* **Data for processing**
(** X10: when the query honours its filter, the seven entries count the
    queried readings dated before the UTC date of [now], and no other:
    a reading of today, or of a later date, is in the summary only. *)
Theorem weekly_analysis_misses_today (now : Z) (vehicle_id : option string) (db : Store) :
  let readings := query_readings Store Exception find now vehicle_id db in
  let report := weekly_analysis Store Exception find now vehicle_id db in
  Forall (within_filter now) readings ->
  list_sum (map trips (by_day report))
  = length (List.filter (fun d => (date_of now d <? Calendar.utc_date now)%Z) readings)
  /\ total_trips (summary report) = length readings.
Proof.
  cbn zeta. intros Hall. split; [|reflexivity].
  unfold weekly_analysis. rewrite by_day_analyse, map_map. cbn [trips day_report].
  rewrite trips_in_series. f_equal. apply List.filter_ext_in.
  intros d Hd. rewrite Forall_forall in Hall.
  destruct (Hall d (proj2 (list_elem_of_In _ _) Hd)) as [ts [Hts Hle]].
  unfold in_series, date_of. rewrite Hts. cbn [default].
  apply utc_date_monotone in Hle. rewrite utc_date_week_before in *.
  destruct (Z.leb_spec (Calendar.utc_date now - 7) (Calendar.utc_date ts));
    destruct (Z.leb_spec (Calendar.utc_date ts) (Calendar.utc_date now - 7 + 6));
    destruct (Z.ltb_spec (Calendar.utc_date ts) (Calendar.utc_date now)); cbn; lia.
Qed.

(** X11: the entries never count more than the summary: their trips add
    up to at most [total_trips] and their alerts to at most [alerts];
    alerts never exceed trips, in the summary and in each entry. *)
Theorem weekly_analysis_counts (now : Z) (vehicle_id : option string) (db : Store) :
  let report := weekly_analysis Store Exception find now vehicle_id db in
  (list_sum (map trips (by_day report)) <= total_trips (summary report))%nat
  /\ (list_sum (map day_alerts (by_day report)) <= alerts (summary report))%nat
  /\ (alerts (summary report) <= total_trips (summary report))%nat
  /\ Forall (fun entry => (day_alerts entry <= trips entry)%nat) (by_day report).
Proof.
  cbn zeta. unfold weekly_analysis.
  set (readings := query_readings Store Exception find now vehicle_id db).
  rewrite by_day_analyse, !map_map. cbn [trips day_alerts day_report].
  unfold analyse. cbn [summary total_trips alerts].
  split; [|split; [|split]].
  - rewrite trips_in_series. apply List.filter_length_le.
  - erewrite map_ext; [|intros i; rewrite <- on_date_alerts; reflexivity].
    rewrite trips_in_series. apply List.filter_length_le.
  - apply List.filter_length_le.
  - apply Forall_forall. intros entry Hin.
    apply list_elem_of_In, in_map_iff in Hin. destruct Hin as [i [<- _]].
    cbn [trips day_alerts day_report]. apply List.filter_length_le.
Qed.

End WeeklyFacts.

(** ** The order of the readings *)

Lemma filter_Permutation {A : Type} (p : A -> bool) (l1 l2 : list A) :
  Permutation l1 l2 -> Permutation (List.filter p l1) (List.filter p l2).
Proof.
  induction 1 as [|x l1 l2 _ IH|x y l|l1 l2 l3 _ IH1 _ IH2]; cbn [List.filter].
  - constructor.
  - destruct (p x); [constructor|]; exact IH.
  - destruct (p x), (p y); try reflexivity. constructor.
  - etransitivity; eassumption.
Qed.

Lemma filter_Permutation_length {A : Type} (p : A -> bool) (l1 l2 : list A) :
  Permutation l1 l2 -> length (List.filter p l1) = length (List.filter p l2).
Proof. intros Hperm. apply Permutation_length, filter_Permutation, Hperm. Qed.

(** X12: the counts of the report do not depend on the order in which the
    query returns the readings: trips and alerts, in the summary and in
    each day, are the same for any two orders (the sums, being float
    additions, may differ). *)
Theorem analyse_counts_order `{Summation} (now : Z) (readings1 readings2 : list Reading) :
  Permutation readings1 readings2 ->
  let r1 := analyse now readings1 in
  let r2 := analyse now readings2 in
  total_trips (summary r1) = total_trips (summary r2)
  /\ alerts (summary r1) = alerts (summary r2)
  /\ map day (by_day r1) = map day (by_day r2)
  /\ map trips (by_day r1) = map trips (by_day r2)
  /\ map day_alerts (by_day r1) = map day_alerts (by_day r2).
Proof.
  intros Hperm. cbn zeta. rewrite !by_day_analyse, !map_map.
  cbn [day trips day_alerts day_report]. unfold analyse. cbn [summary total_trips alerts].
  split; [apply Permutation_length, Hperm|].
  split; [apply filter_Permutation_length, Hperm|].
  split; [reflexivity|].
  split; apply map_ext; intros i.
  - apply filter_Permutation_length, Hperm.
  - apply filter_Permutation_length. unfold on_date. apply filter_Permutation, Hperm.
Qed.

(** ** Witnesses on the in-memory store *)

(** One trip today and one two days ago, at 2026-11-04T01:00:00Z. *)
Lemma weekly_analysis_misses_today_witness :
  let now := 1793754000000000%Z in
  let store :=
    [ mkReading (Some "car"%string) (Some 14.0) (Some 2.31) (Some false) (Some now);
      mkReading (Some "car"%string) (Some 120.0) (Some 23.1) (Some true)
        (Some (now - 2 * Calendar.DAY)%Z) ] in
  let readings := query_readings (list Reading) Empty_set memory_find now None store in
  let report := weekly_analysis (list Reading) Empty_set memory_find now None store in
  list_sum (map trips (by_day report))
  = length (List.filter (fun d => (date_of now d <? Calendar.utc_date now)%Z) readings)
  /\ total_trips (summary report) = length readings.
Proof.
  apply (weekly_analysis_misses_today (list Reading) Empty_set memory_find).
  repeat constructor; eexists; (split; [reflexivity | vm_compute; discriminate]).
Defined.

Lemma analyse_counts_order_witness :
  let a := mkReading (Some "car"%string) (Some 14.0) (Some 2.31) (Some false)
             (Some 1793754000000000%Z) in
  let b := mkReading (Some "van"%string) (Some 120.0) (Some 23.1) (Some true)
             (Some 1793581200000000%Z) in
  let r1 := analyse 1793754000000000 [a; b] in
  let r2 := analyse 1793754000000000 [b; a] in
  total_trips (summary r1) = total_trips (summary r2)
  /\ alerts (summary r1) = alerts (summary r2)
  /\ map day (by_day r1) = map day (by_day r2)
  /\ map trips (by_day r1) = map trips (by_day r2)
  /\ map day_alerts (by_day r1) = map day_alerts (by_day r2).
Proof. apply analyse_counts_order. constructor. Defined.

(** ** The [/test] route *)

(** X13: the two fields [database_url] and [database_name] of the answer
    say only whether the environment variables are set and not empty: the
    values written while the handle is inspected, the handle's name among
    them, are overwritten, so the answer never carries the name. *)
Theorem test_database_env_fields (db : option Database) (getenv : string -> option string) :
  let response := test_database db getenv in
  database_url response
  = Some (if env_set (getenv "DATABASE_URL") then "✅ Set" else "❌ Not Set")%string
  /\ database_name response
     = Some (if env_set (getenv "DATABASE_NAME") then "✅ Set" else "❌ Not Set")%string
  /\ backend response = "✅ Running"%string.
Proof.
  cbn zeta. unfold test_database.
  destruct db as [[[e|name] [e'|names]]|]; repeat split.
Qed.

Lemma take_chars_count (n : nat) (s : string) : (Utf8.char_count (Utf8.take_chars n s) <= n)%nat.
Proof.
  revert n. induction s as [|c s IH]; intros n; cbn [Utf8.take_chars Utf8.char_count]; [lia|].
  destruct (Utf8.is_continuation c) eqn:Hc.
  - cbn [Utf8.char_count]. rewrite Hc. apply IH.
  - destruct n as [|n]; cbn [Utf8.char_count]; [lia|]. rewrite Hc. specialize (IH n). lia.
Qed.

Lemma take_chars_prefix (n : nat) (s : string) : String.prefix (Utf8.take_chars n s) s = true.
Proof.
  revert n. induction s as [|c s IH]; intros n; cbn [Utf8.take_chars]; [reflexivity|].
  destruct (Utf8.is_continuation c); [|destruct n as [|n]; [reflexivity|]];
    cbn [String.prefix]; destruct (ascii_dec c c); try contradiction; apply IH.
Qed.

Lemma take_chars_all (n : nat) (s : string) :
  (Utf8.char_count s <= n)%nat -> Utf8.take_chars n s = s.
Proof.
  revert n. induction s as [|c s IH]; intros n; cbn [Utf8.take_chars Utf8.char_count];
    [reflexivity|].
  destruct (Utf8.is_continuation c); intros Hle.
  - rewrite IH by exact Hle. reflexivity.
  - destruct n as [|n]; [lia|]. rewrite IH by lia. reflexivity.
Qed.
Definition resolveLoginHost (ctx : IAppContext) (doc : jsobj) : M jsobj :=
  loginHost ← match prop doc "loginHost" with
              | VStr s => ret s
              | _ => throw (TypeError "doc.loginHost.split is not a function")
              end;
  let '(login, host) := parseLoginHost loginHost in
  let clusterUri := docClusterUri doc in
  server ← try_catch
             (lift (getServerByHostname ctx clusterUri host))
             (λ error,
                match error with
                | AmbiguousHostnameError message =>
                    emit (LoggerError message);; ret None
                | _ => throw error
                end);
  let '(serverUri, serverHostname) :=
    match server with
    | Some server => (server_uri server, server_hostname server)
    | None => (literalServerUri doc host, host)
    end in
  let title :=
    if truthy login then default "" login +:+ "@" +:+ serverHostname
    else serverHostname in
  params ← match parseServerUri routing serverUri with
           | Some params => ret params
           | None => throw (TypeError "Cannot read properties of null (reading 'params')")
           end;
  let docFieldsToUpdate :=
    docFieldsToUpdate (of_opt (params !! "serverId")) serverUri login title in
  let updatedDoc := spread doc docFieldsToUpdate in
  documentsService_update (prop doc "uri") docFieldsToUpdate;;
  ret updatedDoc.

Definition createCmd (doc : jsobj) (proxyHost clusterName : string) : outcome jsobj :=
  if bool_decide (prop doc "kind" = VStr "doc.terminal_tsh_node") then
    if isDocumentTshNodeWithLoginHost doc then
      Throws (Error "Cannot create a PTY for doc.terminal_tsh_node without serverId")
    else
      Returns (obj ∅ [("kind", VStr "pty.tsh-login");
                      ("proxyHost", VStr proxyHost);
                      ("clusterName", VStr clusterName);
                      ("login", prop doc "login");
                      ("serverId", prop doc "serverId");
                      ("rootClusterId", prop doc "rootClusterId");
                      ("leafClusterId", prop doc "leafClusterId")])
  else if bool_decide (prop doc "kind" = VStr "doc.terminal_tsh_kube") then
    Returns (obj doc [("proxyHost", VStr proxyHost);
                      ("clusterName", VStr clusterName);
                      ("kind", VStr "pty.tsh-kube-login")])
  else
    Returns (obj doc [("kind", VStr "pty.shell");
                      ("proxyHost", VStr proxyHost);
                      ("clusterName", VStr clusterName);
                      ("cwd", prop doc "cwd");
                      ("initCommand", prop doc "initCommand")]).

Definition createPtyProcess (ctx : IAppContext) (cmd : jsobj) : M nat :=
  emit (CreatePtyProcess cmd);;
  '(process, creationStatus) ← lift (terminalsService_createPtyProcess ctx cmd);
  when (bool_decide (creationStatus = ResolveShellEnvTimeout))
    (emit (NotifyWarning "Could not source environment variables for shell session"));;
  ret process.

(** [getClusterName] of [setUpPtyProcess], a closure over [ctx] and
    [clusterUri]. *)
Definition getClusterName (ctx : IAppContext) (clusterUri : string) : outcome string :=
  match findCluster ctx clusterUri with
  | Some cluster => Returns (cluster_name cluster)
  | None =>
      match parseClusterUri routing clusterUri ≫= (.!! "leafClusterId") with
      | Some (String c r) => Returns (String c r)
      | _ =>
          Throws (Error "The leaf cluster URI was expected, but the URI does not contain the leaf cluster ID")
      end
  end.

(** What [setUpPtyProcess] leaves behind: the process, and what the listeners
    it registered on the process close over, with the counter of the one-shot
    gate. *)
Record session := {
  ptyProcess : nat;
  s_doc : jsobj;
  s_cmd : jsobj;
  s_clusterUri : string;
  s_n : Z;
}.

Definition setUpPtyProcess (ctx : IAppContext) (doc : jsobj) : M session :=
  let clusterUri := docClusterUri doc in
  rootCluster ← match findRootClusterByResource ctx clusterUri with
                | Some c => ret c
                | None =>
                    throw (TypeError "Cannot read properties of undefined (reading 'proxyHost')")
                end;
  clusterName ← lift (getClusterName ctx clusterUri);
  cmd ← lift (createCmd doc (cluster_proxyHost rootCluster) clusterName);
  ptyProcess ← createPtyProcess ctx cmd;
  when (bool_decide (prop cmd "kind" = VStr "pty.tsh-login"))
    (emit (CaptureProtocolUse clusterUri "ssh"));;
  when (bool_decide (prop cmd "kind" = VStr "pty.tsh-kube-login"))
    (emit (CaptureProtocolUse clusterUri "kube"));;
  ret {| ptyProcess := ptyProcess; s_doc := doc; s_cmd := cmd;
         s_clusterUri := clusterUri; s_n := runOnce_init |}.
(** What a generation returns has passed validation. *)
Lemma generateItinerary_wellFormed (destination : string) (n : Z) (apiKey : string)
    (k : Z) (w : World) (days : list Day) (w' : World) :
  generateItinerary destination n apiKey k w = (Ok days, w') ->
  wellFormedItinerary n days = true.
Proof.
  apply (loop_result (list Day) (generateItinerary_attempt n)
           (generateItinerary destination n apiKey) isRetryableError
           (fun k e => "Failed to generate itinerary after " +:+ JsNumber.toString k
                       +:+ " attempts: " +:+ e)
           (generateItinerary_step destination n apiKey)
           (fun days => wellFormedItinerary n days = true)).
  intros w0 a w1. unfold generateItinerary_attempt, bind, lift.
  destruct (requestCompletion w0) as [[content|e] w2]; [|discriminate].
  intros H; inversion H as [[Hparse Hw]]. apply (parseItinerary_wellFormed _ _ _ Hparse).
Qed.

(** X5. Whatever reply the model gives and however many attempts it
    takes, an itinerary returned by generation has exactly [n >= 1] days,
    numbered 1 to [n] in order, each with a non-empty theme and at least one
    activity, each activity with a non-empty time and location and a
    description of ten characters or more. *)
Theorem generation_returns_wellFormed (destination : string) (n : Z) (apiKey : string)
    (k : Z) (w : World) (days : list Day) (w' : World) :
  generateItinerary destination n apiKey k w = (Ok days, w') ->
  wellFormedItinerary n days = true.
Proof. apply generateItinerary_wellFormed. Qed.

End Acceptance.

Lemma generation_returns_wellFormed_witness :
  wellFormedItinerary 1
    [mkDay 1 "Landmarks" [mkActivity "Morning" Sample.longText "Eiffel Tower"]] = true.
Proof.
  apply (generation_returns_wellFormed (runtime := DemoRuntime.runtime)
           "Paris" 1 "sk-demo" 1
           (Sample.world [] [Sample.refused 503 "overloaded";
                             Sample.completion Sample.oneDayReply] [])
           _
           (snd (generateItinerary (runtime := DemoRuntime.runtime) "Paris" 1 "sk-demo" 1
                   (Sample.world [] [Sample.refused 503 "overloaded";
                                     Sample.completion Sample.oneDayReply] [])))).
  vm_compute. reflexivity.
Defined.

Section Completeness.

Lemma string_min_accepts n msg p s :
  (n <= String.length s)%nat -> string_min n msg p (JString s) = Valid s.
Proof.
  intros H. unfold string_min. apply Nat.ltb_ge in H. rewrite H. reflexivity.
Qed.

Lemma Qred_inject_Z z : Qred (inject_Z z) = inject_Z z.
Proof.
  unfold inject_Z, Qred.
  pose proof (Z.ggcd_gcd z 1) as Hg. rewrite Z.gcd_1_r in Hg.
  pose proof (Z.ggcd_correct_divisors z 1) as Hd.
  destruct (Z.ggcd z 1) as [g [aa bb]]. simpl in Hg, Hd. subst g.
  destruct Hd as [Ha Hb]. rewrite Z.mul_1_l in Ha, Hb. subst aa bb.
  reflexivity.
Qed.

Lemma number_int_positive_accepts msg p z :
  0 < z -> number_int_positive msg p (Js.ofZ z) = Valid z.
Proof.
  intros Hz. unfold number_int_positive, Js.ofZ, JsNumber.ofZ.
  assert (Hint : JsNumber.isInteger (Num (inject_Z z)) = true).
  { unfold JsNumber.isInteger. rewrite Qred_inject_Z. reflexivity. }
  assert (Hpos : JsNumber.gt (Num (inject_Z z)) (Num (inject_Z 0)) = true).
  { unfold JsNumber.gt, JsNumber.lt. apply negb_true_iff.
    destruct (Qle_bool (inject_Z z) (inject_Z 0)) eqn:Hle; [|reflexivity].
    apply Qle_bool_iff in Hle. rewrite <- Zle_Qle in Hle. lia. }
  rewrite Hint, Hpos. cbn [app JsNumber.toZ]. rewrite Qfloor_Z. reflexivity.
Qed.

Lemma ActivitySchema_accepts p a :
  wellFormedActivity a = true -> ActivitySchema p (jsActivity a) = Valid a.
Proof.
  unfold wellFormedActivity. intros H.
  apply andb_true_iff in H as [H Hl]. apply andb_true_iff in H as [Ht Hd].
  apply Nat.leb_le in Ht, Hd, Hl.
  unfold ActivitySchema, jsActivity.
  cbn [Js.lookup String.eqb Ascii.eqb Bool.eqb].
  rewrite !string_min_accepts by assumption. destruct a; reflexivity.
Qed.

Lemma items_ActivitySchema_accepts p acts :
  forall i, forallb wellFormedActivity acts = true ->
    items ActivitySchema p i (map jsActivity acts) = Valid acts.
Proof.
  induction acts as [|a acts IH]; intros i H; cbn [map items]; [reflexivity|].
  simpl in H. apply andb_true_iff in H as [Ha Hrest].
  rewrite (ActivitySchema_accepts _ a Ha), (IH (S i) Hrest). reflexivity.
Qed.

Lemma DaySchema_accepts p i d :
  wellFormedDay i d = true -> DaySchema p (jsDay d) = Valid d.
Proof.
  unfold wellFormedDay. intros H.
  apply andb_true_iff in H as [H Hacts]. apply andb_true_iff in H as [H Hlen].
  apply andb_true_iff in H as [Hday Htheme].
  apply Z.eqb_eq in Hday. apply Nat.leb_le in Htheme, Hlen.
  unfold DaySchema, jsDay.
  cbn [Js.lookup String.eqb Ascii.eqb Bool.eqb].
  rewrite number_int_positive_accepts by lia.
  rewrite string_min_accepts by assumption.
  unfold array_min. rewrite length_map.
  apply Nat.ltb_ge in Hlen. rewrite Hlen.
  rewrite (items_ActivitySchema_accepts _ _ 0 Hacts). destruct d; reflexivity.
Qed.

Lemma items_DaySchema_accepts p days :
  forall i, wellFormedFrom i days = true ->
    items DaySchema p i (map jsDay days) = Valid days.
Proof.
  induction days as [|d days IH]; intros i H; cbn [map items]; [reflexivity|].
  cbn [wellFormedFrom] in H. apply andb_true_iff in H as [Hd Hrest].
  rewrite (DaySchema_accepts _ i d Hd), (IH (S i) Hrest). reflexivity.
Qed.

* **Exercise directions**
Reproduce the lines from the one with "induction days as" to the end of the data exactly, leaving out every earlier line.

* **Exercise result**
  induction days as [|d days IH]; intros i H; cbn [map items]; [reflexivity|].
  cbn [wellFormedFrom] in H. apply andb_true_iff in H as [Hd Hrest].
  rewrite (DaySchema_accepts _ i d Hd), (IH (S i) Hrest). reflexivity.
Qed.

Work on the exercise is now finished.